The psychological profile of bariatric candidates and health-related quality of life after gastric bypass operation: Preliminary results — ASN Events

The psychological profile of bariatric candidates and health-related quality of life after gastric bypass operation: Preliminary results (#107)

Cathrine L Wimmelmann 1 , Michael T Lund 2 3 , Merethe Hansen 2 , Flemming Dela 2 3 , Erik L Mortensen 1 3
  1. Department of Environmental Health, University of Copenhagen, Copenhagen, Denmark
  2. Department of Biomedical Sciences, University of Copenhagen, Copenhagen, Denmark
  3. Center for Healthy Aging, University of Copenhagen, Copenhagen, Denmark

Background Bariatric surgery is the treatment of choice for morbidly obese individuals often resulting in weight loss of 60%-80% of the overweight, improvements in health-related quality of life and cure of obesity-related co-morbidities. However, it has been reported that a significant minority of patients regain weight or have a poor mental health outcome despite losing weight. Psychological factors are believed to influence postoperative health behavior and may play an important role for surgical outcome. To date no preoperative psychological predictors have consistently been identified.

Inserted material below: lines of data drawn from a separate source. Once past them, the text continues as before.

Lemma swept_processes_are_reversible_witness :
  exists p p' q q' pe ve te,
    Isothermal (Some 1) (Some 300) (Some 1) None false false gas_none = Ok p
    /\ BaseProcess.generate_data_from_dV p (Some 2) K = Ok p'
    /\ pressure_end p' = Ok pe /\ volume_end p' = Ok ve /\ temperature_end p' = Ok te
    /\ Isothermal (Some 1) (Some te) (Some ve) (Some pe) false false gas_none = Ok q
    /\ BaseProcess.generate_data_from_dV q (Some 1) K = Ok q'
    /\ pressure_end q' = Ok (BaseProcess.P 1 1 300)
    /\ volume_end q' = Ok 1 /\ temperature_end q' = Ok 300.
Proof.
  pose (p := BaseProcess.with_state
               (BaseProcess.with_title
                  (BaseProcess.__init__ Class.Isothermal (Some 1) None (Some 1) (Some 300)
                     false false gas_none) "Isotermisk prosess")
               (Some 1) (Some (BaseProcess.P 1 1 300)) (Some 1) (Some 300)).
  assert (Hst : state p 1 (BaseProcess.P 1 1 300) 1 300) by (repeat split).
  assert (Hone : (1 <= K)%nat) by (unfold K; lia).
  destruct (generate_end p to_V 1 (BaseProcess.P 1 1 300) 1 300 2 K Hst Hone)
    as (d & Hgen & Hv & Hp & Ht & _).
  set (w := path p to_V 1 (BaseProcess.P 1 1 300) 1 300 2 K) in *.
  set (x := last (swept w) 0) in *.
  pose (q := BaseProcess.with_title
               (BaseProcess.__init__ Class.Isothermal (Some 1) (Some (fP w x))
                  (Some (fV w x)) (Some (fT w x)) false false gas_none)
               "Isotermisk prosess").
  assert (Hstq : state q 1 (fP w x) (fV w x) (fT w x)) by (repeat split).
  destruct (generate_end q to_V 1 (fP w x) (fV w x) (fT w x) 1 K Hstq Hone)
    as (d' & Hgen' & _).
  assert (Hpos : 0 < BaseProcess.P 1 1 300) by (unfold BaseProcess.P, R_gas; lra).
  assert (Hlaw : BaseProcess.P 1 1 300 * 1 = 1 * R_gas * 300)
    by (unfold BaseProcess.P; lra).
  assert (Hg : 1 < BaseProcess.gamma p) by (change (1 < 5 / 3); lra).
  destruct (swept_processes_are_reversible p q (BaseProcess.with_data p d)
              (BaseProcess.with_data q d') to_V 1 (BaseProcess.P 1 1 300) 1 300 2
              (fP w x) (fV w x) (fT w x) K K d d' eq_refl Hst Rlt_0_1 Hpos Rlt_0_1
              ltac:(lra) Hlaw Hg Rlt_0_2 K_ge_2 K_ge_2 Hgen eq_refl Hp Hv Ht eq_refl
              eq_refl eq_refl eq_refl Hstq Hgen' eq_refl)
    as (Hpe & Hve & Hte & _).
  exists p, (BaseProcess.with_data p d), q, (BaseProcess.with_data q d'),
    (fP w x), (fV w x), (fT w x).
  split; [reflexivity |]. split; [exact Hgen |]. split; [exact Hp |].
  split; [exact Hv |]. split; [exact Ht |]. split; [reflexivity |].
  split; [exact Hgen' |]. split; [exact Hpe |]. split; [exact Hve | exact Hte].
Defined.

Objectives The aim of this study is to describe the psychological profile of bariatric candidates and to identify psychological predictors of weight loss and mental health after bariatric surgery.

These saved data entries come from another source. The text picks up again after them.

Inductive result (A : Type) : Type :=
| Return (a : A)
| Raise (e : exn).

Arguments Return {A} a.
Arguments Raise {A} e.

(** What a block provider hands back: a byte string, or [None] when a
    Python function falls off its end. *)
Inductive pyobj : Type :=
| PyStr (s : string)
| PyNone.

(** ** The Python primitives the program uses *)

Module Py.

(** The null byte, written ['\x00'] in the source. *)
Definition NUL : ascii := "000"%char.

(** [s[:n]] *)
Fixpoint slice_to (n : nat) (s : string) : string :=
  match n, s with
  | O, _ => EmptyString
  | S _, EmptyString => EmptyString
  | S n', String c s' => String c (slice_to n' s')
  end.

(** [s[n:]] *)
Fixpoint slice_from (n : nat) (s : string) : string :=
  match n, s with
  | O, _ => s
  | S _, EmptyString => EmptyString
  | S n', String _ s' => slice_from n' s'
  end.

(** [s[a:a+n]] for [0 <= a] *)
Definition slice (a n : nat) (s : string) : string :=
  slice_to n (slice_from a s).

(** [s.split(sep)] for a one-character separator: the fields between the
    occurrences of [sep], always at least one field. *)
Fixpoint split (sep : ascii) (s : string) : list string :=
  match s with
  | EmptyString => [EmptyString]
  | String c s' =>
      if Ascii.eqb c sep then EmptyString :: split sep s'
      else match split sep s' with
           | [] => [String c EmptyString]
           | f :: fs => String c f :: fs
           end
  end.
(** * lite-vidrush: the timeline engine

    A shallow embedding of [lib/types.ts], [lib/timelineOps.ts], the editor
    store ([lib/store.ts]) and the player listener of
    [components/Preview.tsx], followed by the properties of the timeline
    engine.

    Conventions of the embedding.
    - A JavaScript [number] that counts frames (or is an array index, or a
      frame rate) is an integer of [Z]; the fractional settings (volume,
      zoom, position, scale, ...) are rationals of [Q].
    - [undefined] and [null] are [None].
    - An object spread [{...o, f: v}] is the record [o] rebuilt with the
      field [f] replaced. *)

From Stdlib Require Import String Ascii DecimalString.
From Stdlib Require Import ZArith QArith Qminmax Bool Lia.
From Stdlib Require Import List Permutation Sorted.
Import ListNotations.
Open Scope string_scope.
Open Scope list_scope.
Open Scope Z_scope.

(** ** Data model ([lib/types.ts]) *)

Inductive ClipType : Type := video | audio | image.

Inductive FontWeight : Type := normal | bold.

Inductive TextAlign : Type := left | center | right.

Record Position : Type := mkPosition { x : Q; y : Q }.

Record Scale : Type := mkScale { width : Q; height : Q }.

Module Clip.

Record t : Type := mk {
  id : string;
  src : string;
  startFrame : Z;
  endFrame : Z;
  order : Z;
  type : ClipType;
  position : option Position;
  scale : option Scale;
  rotation : option Q;
  volume : option Q;
  muted : option bool;
  trimStart : option Z;
  trimEnd : option Z
}.

(** [{...clip, startFrame: s, endFrame: e}] *)
Definition withFrames (clip : t) (s e : Z) : t :=
  mk (id clip) (src clip) s e (order clip) (type clip) (position clip)
     (scale clip) (rotation clip) (volume clip) (muted clip)
     (trimStart clip) (trimEnd clip).

(** [{...clip, order: index}] *)
Definition withOrder (clip : t) (index : Z) : t :=
  mk (id clip) (src clip) (startFrame clip) (endFrame clip) index (type clip)
     (position clip) (scale clip) (rotation clip) (volume clip) (muted clip)
     (trimStart clip) (trimEnd clip).

(** [clip.volume = v] *)
Definition withVolume (clip : t) (v : Q) : t :=
  mk (id clip) (src clip) (startFrame clip) (endFrame clip) (order clip)
     (type clip) (position clip) (scale clip) (rotation clip) (Some v)
     (muted clip) (trimStart clip) (trimEnd clip).
Lemma mapM_revive (rows : list PhotoMetadata) (w : World) :
  ∃ loaded w',
    DbService.mapM DbService.revive rows w = (Returned loaded, w')
    ∧ app w' = app w ∧ db w' = db w ∧ alerts w' = alerts w
    ∧ (∃ extra, urlStore w' = urlStore w ++ extra)
    ∧ Forall2 (revived (urlStore w) (urlStore w')) rows loaded.
Proof.
  revert w. induction rows as [|row rows IH]; intros w.
  - exists [], w. split_and!; try done. exists []. by rewrite app_nil_r.
  - simpl. unfold mbind, session_bind, bind. unfold DbService.revive at 1.
    unfold mbind, session_bind, bind.
    destruct (truthy_obj (fileBlob row)) as [b|] eqn:Hb; simpl.
    + destruct (IH (mkWorld (app w) (db w) (urlStore w ++ [b]) (alerts w)))
        as (loaded & w' & -> & Happ & Hdb & Hal & [extra Hext] & Hall).
      simpl in *. eexists _, w'. split_and!; try done.
      * exists ([b] ++ extra). by rewrite Hext, <- app_assoc.
      * constructor.
        -- split; [done|]. rewrite Hb. exists (length (urlStore w)). split_and!; try done.
           rewrite Hext, <- app_assoc. by rewrite lookup_app_r, Nat.sub_diag by lia.
        -- eapply Forall2_impl; [exact Hall|]. intros r p [Hs Hu]. split; [done|].
           destruct (truthy_obj (fileBlob r)); [|done].
           destruct Hu as (n & Hn1 & Hn2 & Hn3). exists n. split_and!; try done.
           rewrite length_app in Hn2. lia.
    + destruct (IH w) as (loaded & w' & -> & Happ & Hdb & Hal & Hext & Hall).
      eexists _, w'. split_and!; try done.
      constructor; [|done]. split; [done|]. by rewrite Hb.
Qed.

(** C6. The display reference is never written to durable storage:
    [savePhoto] stores, under the id, the record without its [url] and with
    every other property as given (and stores nothing when the request
    fails); after any sequence of calls that write to the database no row
    of the [photos] store has a [url].  [getAllPhotos] returns the rows of
    the store, each with a [url] minted by this very call from the blob the
    row holds (the empty string when the row holds none), and changes
    neither the database nor the in-memory state. *)
Theorem display_reference_never_persisted :
  (∀ o photo w,
     let w' := exec (DbService.savePhoto o photo) w in
     match o with
     | Succeeds =>
         ∃ row, store_photos (db w') !! id photo = Some row
                ∧ url row = Missing ∧ same_but_url photo row
     | Fails => db w' = db w
     end)
  ∧ (∀ calls, no_url_stored (db (run_calls calls emptyWorld)))
  ∧ (∀ w,
       ∃ loaded w',
         DbService.getAllPhotos Succeeds w = (Returned loaded, w')
         ∧ app w' = app w ∧ db w' = db w
         ∧ (∀ row, row ∈ DbService.getAll (store_photos (db w))
                   ↔ ∃ k, store_photos (db w) !! k = Some row)
         ∧ Forall2 (revived (urlStore w) (urlStore w'))
                   (DbService.getAll (store_photos (db w))) loaded).
Proof.
  split_and!.
  - intros [] photo w; session_simpl; [|done].
    eexists. rewrite lookup_insert_eq. split_and!; done.
  - intros calls. apply run_calls_no_url. intros k row. simpl. by rewrite lookup_empty.
  - intros w.
    destruct (mapM_revive (DbService.getAll (store_photos (db w))) w)
      as (loaded & w' & Hrun & Happ & Hdb & _ & _ & Hall).
    exists loaded, w'. split_and!; try done.
    intros row. unfold DbService.getAll. rewrite list_elem_of_fmap. split.
    + intros ([k r] & -> & Hin). exists k.
      rewrite merge_sort_Permutation in Hin. by apply elem_of_map_to_list in Hin.
    + intros [k Hk]. exists (k, row). split; [done|].
      rewrite merge_sort_Permutation. by apply elem_of_map_to_list.
Qed.

End Persistence.

(** ** Date resolution *)

Section DateResolution.

Local Arguments is_digit : simpl never.

Lemma append_cons c a b : (String c a ++ b = String c (a ++ b))%string.
Proof. done. Qed.

Lemma append_nil b : ("" ++ b = b)%string.
Proof. done. Qed.

Lemma is_digit_cases c :
  is_digit c = true ->
  c ∈ ["0"; "1"; "2"; "3"; "4"; "5"; "6"; "7"; "8"; "9"]%char.
Proof.
  destruct c as [[] [] [] [] [] [] [] []]; vm_compute; intros Hc; try discriminate Hc;
    set_solver.
Qed.

Lemma match_here_no_run s : digits_prefix 8 s = false -> match_here s = None.
Proof.
  unfold match_here.
  do 8 (destruct s as [|? s]; simpl; [done|];
        match goal with |- context [is_digit ?c] => destruct (is_digit c) end;
        simpl; [|done]).
  done.
Qed.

Design A prospective study is planned to include a total of 120 Gastric Bypass patients who complete measures of personality (NEO-FFI), mental symptoms (SCL), health-related quality of life (SF-36), body image (BIQ) and social background two times before and two times after surgery with a follow-up of up to 2 years. Furthermore, an intelligence test (IST-2000-R) is administered preoperatively. In addition, 20 semi-structured qualitative interviews are conducted 2 years after surgery.

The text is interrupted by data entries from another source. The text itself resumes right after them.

(** C1 (amended): an exception at any page of a chain is caught inside
    [crawlOneChain]: the call returns, the chain's status line carries the
    reason, [completedChains] is incremented and [allResults] is left as it
    is; for the rest of the run no page arrives for the chain and its status
    line keeps the reason; no page that arrived for a chain whose status
    line reads a failure at the end of the run has added a row to
    [allResults], whatever rows the chain's map gathered from it; once no
    chain is running, [completedChains] equals the number of chains. *)
Theorem failed_chain_is_isolated_and_adds_no_rows
    (entityName : string) (pages : Q) (chains : list string) :
  (1 <= pages)%Q -> NoDup chains ->
  (forall (s : orchestrator) (idx : nat) (chain : string) (p : page) (reason : string),
     reachable entityName pages chains s ->
     Limiter.mem idx (Limiter.running s) = true ->
     chains !! idx = Some chain ->
     page_body entityName pages chain (fst (frame idx (Limiter.world s)))
       (snd (frame idx (Limiter.world s))) p (Limiter.world s) = Throw reason ->
     crawl_step entityName pages chain idx p (Limiter.world s)
       = (fail chain reason (Limiter.world s), true) /\
     exists s', deliver entityName pages chains idx p s = Some s' /\
       assoc chain (statuses (Limiter.world s')) = Some (Failed reason) /\
       completedChains (Limiter.world s') = completedChains (Limiter.world s) + 1 /\
       allResults (Limiter.world s') = allResults (Limiter.world s) /\
       Limiter.mem idx (Limiter.running s') = false) /\
  (forall (s1 s2 s : orchestrator) (idx : nat) (chain : string) (p : page)
          (reason : string) (after : list (nat * page)),
     reachable entityName pages chains s1 ->
     chains !! idx = Some chain ->
     page_body entityName pages chain (fst (frame idx (Limiter.world s1)))
       (snd (frame idx (Limiter.world s1))) p (Limiter.world s1) = Throw reason ->
     deliver entityName pages chains idx p s1 = Some s2 ->
     run_events entityName pages chains after s2 = Some s ->
     assoc chain (statuses (Limiter.world s)) = Some (Failed reason) /\
     Forall (fun e => fst e <> idx) after) /\
  (forall (before after : list (nat * page)) (idx : nat) (chain reason : string)
          (p : page) (s1 s2 s : orchestrator),
     run_events entityName pages chains before (run_begin chains) = Some s1 ->
     deliver entityName pages chains idx p s1 = Some s2 ->
     run_events entityName pages chains after s2 = Some s ->
     chains !! idx = Some chain ->
     assoc chain (statuses (Limiter.world s)) = Some (Failed reason) ->
     allResults (Limiter.world s2) = allResults (Limiter.world s1)) /\
  (forall s : orchestrator,
     reachable entityName pages chains s ->
     Limiter.running s = [] ->
     completedChains (Limiter.world s) = length chains).
Proof.
  intros Hpages Hnd. split; [|split; [|split]].
  2:{ intros s1 s2 s idx chain p reason after Hs Hchain Hthrow Hd Hrun.
      destruct (reachable_inv entityName pages chains Hpages s1 Hs) as [Hinv _].
      by apply (failed_chain_stays_failed entityName pages chains Hpages Hnd
                  after idx chain reason p s1 s2 s). }
  - intros s idx chain p reason Hs Hmem Hchain Hthrow.
    destruct (reachable_inv entityName pages chains Hpages s Hs) as [Hinv _].
    assert (crawl_step entityName pages chain idx p (Limiter.world s)
            = (fail chain reason (Limiter.world s), true)) as Estep.
    { unfold crawl_step. destruct (frame idx (Limiter.world s)) as [i merged].
      simpl in Hthrow. by rewrite Hthrow. }
    split; [exact Estep|].
    unfold deliver. rewrite Hmem, Hchain, Estep.
    eexists. split; [reflexivity|].
    apply mem_elem_of in Hmem.
    destruct (failed_chain_settles pages chains Hnd idx chain reason s Hinv Hmem Hchain)
      as (H1 & H2 & H3 & H4).
    repeat split; try done.
    destruct (Limiter.mem idx _) eqn:E; [|done]. by apply mem_elem_of in E.
  - intros before after idx chain reason p s1 s2 s Hb Hd Ha Hchain Hfinal.
    destruct (reachable_inv entityName pages chains Hpages s1) as [Hinv _];
      [by exists before|].
    by apply (failed_chain_never_appends entityName pages chains Hpages Hnd
                after idx chain reason p s1 s2 s).
  - intros s Hs Hidle.
    destruct (reachable_inv entityName pages chains Hpages s Hs)
      as [(Hsched & _ & _ & _ & Hch & _) Haw].
    rewrite <- (all_started_when_idle chains s Hsched Haw Hidle).
    rewrite Hidle in Hch. simpl in Hch. lia.
Qed.
Definition answer (A : Type) (o : op objects A) (w : world) : error + A :=
  match o in op _ A return error + A with
  | py_import _ _ => inr tt
  | ipy_magic _ _ _ => inr tt
  | ipy_display _ => inr tt
  | hv_notebook_extension => inr tt
  | hv_add a b => inr (Layout a b)
  | hv_mul a b => inr (Overlay a b)
  | hv_relabel a label => inr (Relabel a label)
  | hv_NdOverlay items => inr (NdOverlay (map_to_list items))
  | hv_Dataset df => inr df
  | hv_Dataset_data ds => inr ds
  | gv_Feature f => inr (Feature f)
  | gv_Shape g _ group => inr (Shape g group)
  | gv_Shape_from_shapefile path _ =>
      match read w path with
      | inr content => inr (NdOverlay (imap (fun i g => (Z.of_nat i, Shape g None)) content))
      | inl e => inl e
      end
  | gv_Shape_from_records records dataset on value index _ =>
      inr (Choropleth records dataset on value index)
  | cf_geometries f => inr (natural_earth w f)
  | ccrs_PlateCarree => inr tt
  | shapereader_Reader path => read w path
  | Reader_records r => inr r
  | pd_read_csv path => read w path
  | df_head df => inr (take 5 df)
  end.

Definition library : Library := {|
  objs := objects;
  World := world;
  LibExn := error;
  FileSystem := gmap string (list nat);
  fs := files;
  present := fun f path => is_Some (f !! path);
  handle := fun A o w => (answer A o w, w);
|}.

(** A world with both assets, [n] land geometries and the given records
    in the shapefile. *)
Definition assets (n : nat) (shp csv : list nat) : world :=
  MkWorld (<[boundaries_shp := shp]> (<[referendum_csv := csv]> ∅))
        (fun f => match f with LAND => seq 0 n | _ => [] end).

(** Two worlds: one in which the shapefile holds two records, one in
    which it holds none. *)
Definition complete : world := assets 22 [7; 8]%nat [7; 8]%nat.
Definition no_record : world := assets 22 [] [7; 8]%nat.

(** The evaluation of cells by a fresh kernel. *)
Notation evaluate cells w := (@run library cells (@fresh library w)).

(** Three states of the kernel in the world [complete]: after the
    imports and the binding of [shapefile]; after the third cell too;
    after the binding of [shapes] too. *)
Definition imported : state library := (evaluate [cell1; cell6] complete).2.
Definition with_land : state library := (evaluate [cell1; cell3; cell6] complete).2.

Results Preliminary results show that the first patients (n=109) scored higher on the personality domain of Neuroticism (p=.000), had more symptoms of somatization (p=.000), depression (p=.000) and anxiety (p=.000), reduced quality of life (p=.000 for all subscales) and lower intelligence score compared with the general population. After surgery statistically significant improvement in quality of life was observed on all SF-36 subscales (p< .008 or less). Furthermore, the General Severity Index (GSI) of SCL was found to be the main preoperative predictor of postoperative health-related quality of life and mental symptom load.

Conclusions These data suggest that bariatric patients experience pronounced improvements in both health-related quality of life and mental health after Gastric Bypass surgery.